Lemma portable_gzip limits z cs v :
  byteLength (HC1G ++ z) <= maxEncodedBytes limits →
  DecompressionStream S z = {| chunks := cs; fails := false |} →
  byteLength (mjoin cs) <= maxDecodedBytes limits →
  isSafeMessagePack limits safe_utf8 (mjoin cs) = true → reads_as (mjoin cs) v →
  deserialize_with S F (Some limits) (HC1G ++ z) = Ok v.
Proof.
  intros He Hz Hd Hsafe Hv. unfold deserialize_with. rewrite (proj2 (Z.ltb_ge _ _)) by lia.
  rewrite !portable_tag by (done || by repeat constructor).
  rewrite 2!bool_decide_eq_false_2, bool_decide_eq_true_2 by done.
  change (drop 4 (HC1G ++ z)) with z. unfold transform. rewrite Hz. cbn [chunks fails].
  rewrite drain_fits by lia. cbn [rbind]. by apply unpack_portable_reads.
Qed.

(** JSON texts never start with a byte order mark. *)
Lemma portable_json limits t v :
  byteLength (HC1J ++ utf8_encode t) <= maxEncodedBytes limits →
  code_units t → well_formed t = true → bytes_start (utf8_encode t) [0xef; 0xbb; 0xbf] = false →
  isSafeJson limits (utf8_encode t) = true → parse F t = Ok v →
  deserialize_with S F (Some limits) (HC1J ++ utf8_encode t) = Ok v.
Proof.
  intros He Hu Hw Hbom Hsafe Hp. unfold deserialize_with. rewrite (proj2 (Z.ltb_ge _ _)) by lia.
  rewrite portable_tag by (done || by repeat constructor). rewrite bool_decide_eq_true_2 by done.
  change (drop 4 (HC1J ++ utf8_encode t)) with (utf8_encode t). rewrite Hsafe. cbn [negb].
  unfold text_decode. rewrite safe_utf8_encode, Hbom, utf8_roundtrip by done.
  rewrite andb_false_r. cbn [rbind]. by rewrite Hp.
Qed.

Lemma decodePortable_hit limits o payload v :
  resolveDecodeLimits o = Ok limits →
  hasWireTag payload HC1_MSGPACK_TAG || hasWireTag payload HC1_JSON_TAG ||
    hasWireTag payload HC1_GZIP_TAG = true →
  deserialize_with S F (Some limits) payload = Ok v →
  decodePortableCacheRecord S F payload o = Ok (Some v).
Proof.
  intros Ho Ht Hd. unfold decodePortableCacheRecord, deserializePortable. rewrite Ho. cbn [rbind].
  rewrite <- !negb_orb, Ht. cbn [negb]. unfold resolved_options.
  rewrite (resolve_resolved o limits Ho), Hd. done.
Qed.
End exchange.

Section exchange_theorems.
Context (N : Natives) (S : Streams) (F : Formats).

(** Encodings a Worker can read. *)
Definition portable_encoding (e : CacheEncoding) : bool :=
  match e with EMsgpack | EJson | EMsgpackWith gzip => true | _ => false end.

(** A record of [v] written by either runtime, in an encoding both read. *)
Inductive written (v : jsval) : CacheEncoding → bytes → Prop :=
| from_worker c payload :
    serializePortable S F v c = Ok payload →
    written v (if is_sentinel v then EJson else EMsgpack) payload
| from_node tiers debug o s :
    serializeWithStats N F tiers debug v o = Ok s → portable_encoding (encoding s) = true →
    written v (encoding s) (buffer s).

(** What is packed for [v]: the sentinel for [null] and [undefined]. *)
Definition packed_value (v : jsval) : jsval := if is_nullish v then VStr NULL_SENTINEL else v.

(** [JSON.stringify] gives a text for a string, and every text it gives starts
    with an ASCII character. *)
Record json_ok : Prop := {
  json_string_text s : ∃ t, stringify F (VStr s) = Ok (Some t);
  json_starts_ascii v t : stringify F v = Ok (Some t) → ∃ c t', t = c :: t' ∧ 0 <= c < 0x80 }.

Lemma no_bom c t : 0 <= c < 0x80 → bytes_start (utf8_encode (c :: t)) [0xef; 0xbb; 0xbf] = false.
Proof.
  intros Hc. cbn [utf8_encode]. unfold is_high_surrogate, is_low_surrogate, utf8_char.
  zbool. cbn [andb]. cbn [app bytes_start]. by rewrite (proj2 (Z.eqb_neq c 0xef)) by lia.
Qed.

Lemma reads_as_value v p :
  formats_ok F → pack F (packed_value v) = Ok p → is_sentinel v = false →
  (is_nullish v = false → restores F v EMsgpack) → reads_as F p (stored_value v).
Proof.
  intros HF Hp Hs Hr. unfold reads_as, packed_value, stored_value in *. destruct (is_nullish v) eqn:En.
  - unfold PACKED_SENTINEL. rewrite Hp. by rewrite bool_decide_eq_true_2.
  - destruct (Hr eq_refl p Hp) as [Hu Hsu].
    rewrite bool_decide_eq_false_2 by (by eapply packed_not_sentinel). done.
Qed.

(** Both readers on the three shapes of record. *)
Lemma both_msgpack limits o v p :
  formats_ok F → resolveDecodeLimits o = Ok limits → is_sentinel v = false →
  pack F (packed_value v) = Ok p → isSafeMessagePack limits safe_utf8 p = true →
  byteLength (HC1M ++ p) <= maxEncodedBytes limits → byteLength p <= maxDecodedBytes limits →
  (is_nullish v = false → restores F v EMsgpack) →
  decodePortableCacheRecord S F (HC1M ++ p) o = Ok (Some (stored_value v)) ∧
  decodeCacheRecord N F (HC1M ++ p) o = Ok (Some (stored_value v)).
Proof.
  intros HF Ho Hs Hp Hsafe He Hd Hr. split.
  - apply (decodePortable_hit S F limits); [done| |].
    + by rewrite portable_tag by (done || by repeat constructor).
    + apply portable_msgpack; try done. by apply reads_as_value.
  - unfold decodeCacheRecord. rewrite Ho. cbn [rbind]. rewrite (proj2 (Z.ltb_ge _ _)) by lia.
    unfold packed_value, stored_value in *. destruct (is_nullish v) eqn:En.
    + assert (p = PACKED_SENTINEL F) as -> by (unfold PACKED_SENTINEL; by rewrite Hp).
      destruct (sentinel_decodes N F limits) as [[H _] _]; [done|].
      unfold SENTINEL_BUFFER in H. by rewrite H.
    + destruct (msgpack_decodes N F limits v p) as [[H _] _]; try done; [by apply Hr| |by rewrite H].
      intros q Hq. rewrite Hp in Hq. by injection Hq as <-.
Qed.

Lemma both_gzip limits o v p z cs :
  formats_ok F → resolveDecodeLimits o = Ok limits → is_sentinel v = false →
  pack F (packed_value v) = Ok p → isSafeMessagePack limits safe_utf8 p = true →
  byteLength (HC1_GZIP_TAG ++ z) <= maxEncodedBytes limits → byteLength p <= maxDecodedBytes limits →
  (is_nullish v = false → restores F v EMsgpack) →
  DecompressionStream S z = {| chunks := cs; fails := false |} → mjoin cs = p →
  (∀ m, (∀ n, m = Some n → byteLength p <= n) → gunzipSync N z m = Ok p) →
  decodePortableCacheRecord S F (HC1_GZIP_TAG ++ z) o = Ok (Some (stored_value v)) ∧
  decodeCacheRecord N F (HC1_GZIP_TAG ++ z) o = Ok (Some (stored_value v)).
Proof.
  intros HF Ho Hs Hp Hsafe He Hd Hr Hz Hj Hzlib. split.
  - apply (decodePortable_hit S F limits); [done| |].
    + by rewrite !portable_tag by (done || by repeat constructor).
    + rewrite <- Hj in *. eapply portable_gzip; try done. by apply reads_as_value.
  - unfold decodeCacheRecord. rewrite Ho. cbn [rbind]. rewrite (proj2 (Z.ltb_ge _ _)) by lia.
    unfold packed_value, stored_value in *. destruct (is_nullish v) eqn:En.
    + assert (p = PACKED_SENTINEL F) as -> by (unfold PACKED_SENTINEL; by rewrite Hp).
      rewrite (expanding_null N F limits gzip); try done. apply Hzlib. by intros n [= <-].
    + specialize (Hr eq_refl).
      destruct (expanding_decodes N F limits v p gzip HC1_GZIP_TAG z) as [[H _] _];
        try done; [|by eapply packed_not_sentinel; try apply Hr|by rewrite H].
      intros q Hq. rewrite Hp in Hq. by injection Hq as <-.
Qed.

Lemma both_json limits o v t :
  json_ok → resolveDecodeLimits o = Ok limits → is_nullish v = false →
  stringify F v = Ok (Some t) → restores F v EJson → fits F limits v EJson →
  byteLength (HC1J ++ utf8_encode t) <= maxEncodedBytes limits →
  decodePortableCacheRecord S F (HC1J ++ utf8_encode t) o = Ok (Some v) ∧
  decodeCacheRecord N F (HC1J ++ utf8_encode t) o = Ok (Some v).
Proof.
  intros Hj Ho En Ht Hr Hf He. destruct (Hr t Ht) as (Hu & Hw & Hp). split.
  - apply (decodePortable_hit S F limits); [done| |].
    + by rewrite !portable_tag by (done || by repeat constructor).
    + destruct (json_starts_ascii Hj v t Ht) as (c & t' & -> & Hc). apply portable_json; try done; [by apply no_bom|by apply Hf].
  - unfold decodeCacheRecord. rewrite Ho. cbn [rbind]. rewrite (proj2 (Z.ltb_ge _ _)) by lia.
    destruct (json_decodes N F limits v t) as [[H _] _]; try done. by rewrite H.
Qed.

Lemma safe_decoded limits p :
  isSafeMessagePack limits safe_utf8 p = true → byteLength p <= maxDecodedBytes limits.
Proof. unfold isSafeMessagePack. destruct (_ <? _) eqn:E; [done|]. by bools. Qed.

Lemma serialize_packed_cases v c payload :
  serialize_packed S F v c = Ok payload → v ≠ VUndef →
  ∃ p, pack F (packed_value v) = Ok p ∧
    (payload = HC1M ++ p ∨
     ∃ z, payload = HC1_GZIP_TAG ++ z ∧ z = mjoin (chunks (CompressionStream S p))).
Proof.
  intros H Hu. unfold serialize_packed in H.
  replace (match v with VNull => VStr CACHE_NULL_SENTINEL | v => v end) with (packed_value v) in H
    by (by destruct v).
  destruct (pack F (packed_value v)) as [p|]; [|done]. exists p. split; [done|].
  destruct c; [|injection H as <-; by left..].
  destruct (_ <=? _); [|injection H as <-; by left].
  apply rbind_ok in H as (z & Hz & H). apply stream_drain_ok in Hz as [_ ->].
  destruct (shouldUsePortableGzip _ _); injection H as <-; [|by left].
  right. eexists. split; [|done]. done.
Qed.

Lemma worker_record_cases v c payload :
  json_ok → serializePortable S F v c = Ok payload →
  (is_sentinel v = true ∧ is_nullish v = false ∧
   ∃ t, stringify F v = Ok (Some t) ∧ payload = HC1J ++ utf8_encode t) ∨
  (is_sentinel v = false ∧ ∃ p, pack F (packed_value v) = Ok p ∧
    (payload = HC1M ++ p ∨
     ∃ z, payload = HC1_GZIP_TAG ++ z ∧ z = mjoin (chunks (CompressionStream S p)))).
Proof.
  intros Hj H. destruct (is_sentinel v) eqn:Es.
  - left. assert (En : is_nullish v = false) by (by destruct v). split_and!; [done..|].
    unfold serializePortable in H. rewrite Es in H.
    assert (Ht : ∃ t, stringify F v = Ok (Some t)).
    { destruct v; try done. apply (json_string_text Hj). }
    destruct Ht as (t & Ht). rewrite Ht in H. exists t. split; [done|].
    destruct v; try done; injection H as <-; done.
  - right. split; [done|]. unfold serializePortable in H. rewrite Es in H.
    destruct v; try (by apply serialize_packed_cases in H).
Qed.

Lemma node_record_cases tiers debug v o s :
  serializeWithStats N F tiers debug v o = Ok s → portable_encoding (encoding s) = true →
  (is_nullish v = false ∧ encoding s = EJson ∧
   ∃ t, stringify F v = Ok (Some t) ∧ buffer s = HC1J ++ utf8_encode t) ∨
  (is_nullish v = true ∧ encoding s = EMsgpack ∧ buffer s = HC1M ++ PACKED_SENTINEL F) ∨
  (is_nullish v = false ∧ is_sentinel v = false ∧ ∃ p, pack F v = Ok p ∧
    (encoding s = EMsgpack ∧ buffer s = HC1M ++ p ∨
     encoding s = EMsgpackWith gzip ∧ buffer s = HC1_GZIP_TAG ++ gzipSync N p)).
Proof.
  intros H Hp.
  assert (Hj : json_record F v = Ok s →
    encoding s = EJson ∧ ∃ t, stringify F v = Ok (Some t) ∧ buffer s = HC1J ++ utf8_encode t).
  { unfold json_record. destruct (stringify F v) as [[t|]|]; [|done..]. intros [= <-].
    split; [done|]. by exists t. }
  assert (Hm : msgpack_record N F tiers v o = Ok s → ∃ p, pack F v = Ok p ∧
    (encoding s = EMsgpack ∧ buffer s = HC1M ++ p ∨
     encoding s = EMsgpackWith gzip ∧ buffer s = HC1_GZIP_TAG ++ gzipSync N p)).
  { intros (p & Hpk & _ & _ & [[He Hb]|(c & tag & He & _ & Ht & Hb)])%msgpack_record_cases;
      exists p; (split; [done|]); [by left|right].
    rewrite He in Hp. destruct c; try done. injection Ht as <-. done. }
  unfold serializeWithStats in H. destruct (format o) as [[]|]; try done;
    (destruct (is_nullish v) eqn:En; [injection H as <-; right; left; done|]);
    (destruct (is_sentinel v) eqn:Es; [left; split_and!; try done; by apply Hj|]);
    (destruct (wants_json debug o);
      [left; split_and!; try done; by apply Hj|right; right; split_and!; try done; by apply Hm]).
Qed.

_What is needed_: Using the material above, transcribe exactly the lines from the line with "deserialize_with S F (Some limits) payload" to the line with "intros Hc. cbn"; both count, and nothing else goes in.

_Written answer_:
  deserialize_with S F (Some limits) payload = Ok v →
  decodePortableCacheRecord S F payload o = Ok (Some v).
Proof.
  intros Ho Ht Hd. unfold decodePortableCacheRecord, deserializePortable. rewrite Ho. cbn [rbind].
  rewrite <- !negb_orb, Ht. cbn [negb]. unfold resolved_options.
  rewrite (resolve_resolved o limits Ho), Hd. done.
Qed.
End exchange.

Section exchange_theorems.
Context (N : Natives) (S : Streams) (F : Formats).

(** Encodings a Worker can read. *)
Definition portable_encoding (e : CacheEncoding) : bool :=
  match e with EMsgpack | EJson | EMsgpackWith gzip => true | _ => false end.

(** A record of [v] written by either runtime, in an encoding both read. *)
Inductive written (v : jsval) : CacheEncoding → bytes → Prop :=
| from_worker c payload :
    serializePortable S F v c = Ok payload →
    written v (if is_sentinel v then EJson else EMsgpack) payload
| from_node tiers debug o s :
    serializeWithStats N F tiers debug v o = Ok s → portable_encoding (encoding s) = true →
    written v (encoding s) (buffer s).

(** What is packed for [v]: the sentinel for [null] and [undefined]. *)
Definition packed_value (v : jsval) : jsval := if is_nullish v then VStr NULL_SENTINEL else v.

(** [JSON.stringify] gives a text for a string, and every text it gives starts
    with an ASCII character. *)
Record json_ok : Prop := {
  json_string_text s : ∃ t, stringify F (VStr s) = Ok (Some t);
  json_starts_ascii v t : stringify F v = Ok (Some t) → ∃ c t', t = c :: t' ∧ 0 <= c < 0x80 }.

Lemma no_bom c t : 0 <= c < 0x80 → bytes_start (utf8_encode (c :: t)) [0xef; 0xbb; 0xbf] = false.
Proof.
  intros Hc. cbn [utf8_encode]. unfold is_high_surrogate, is_low_surrogate, utf8_char.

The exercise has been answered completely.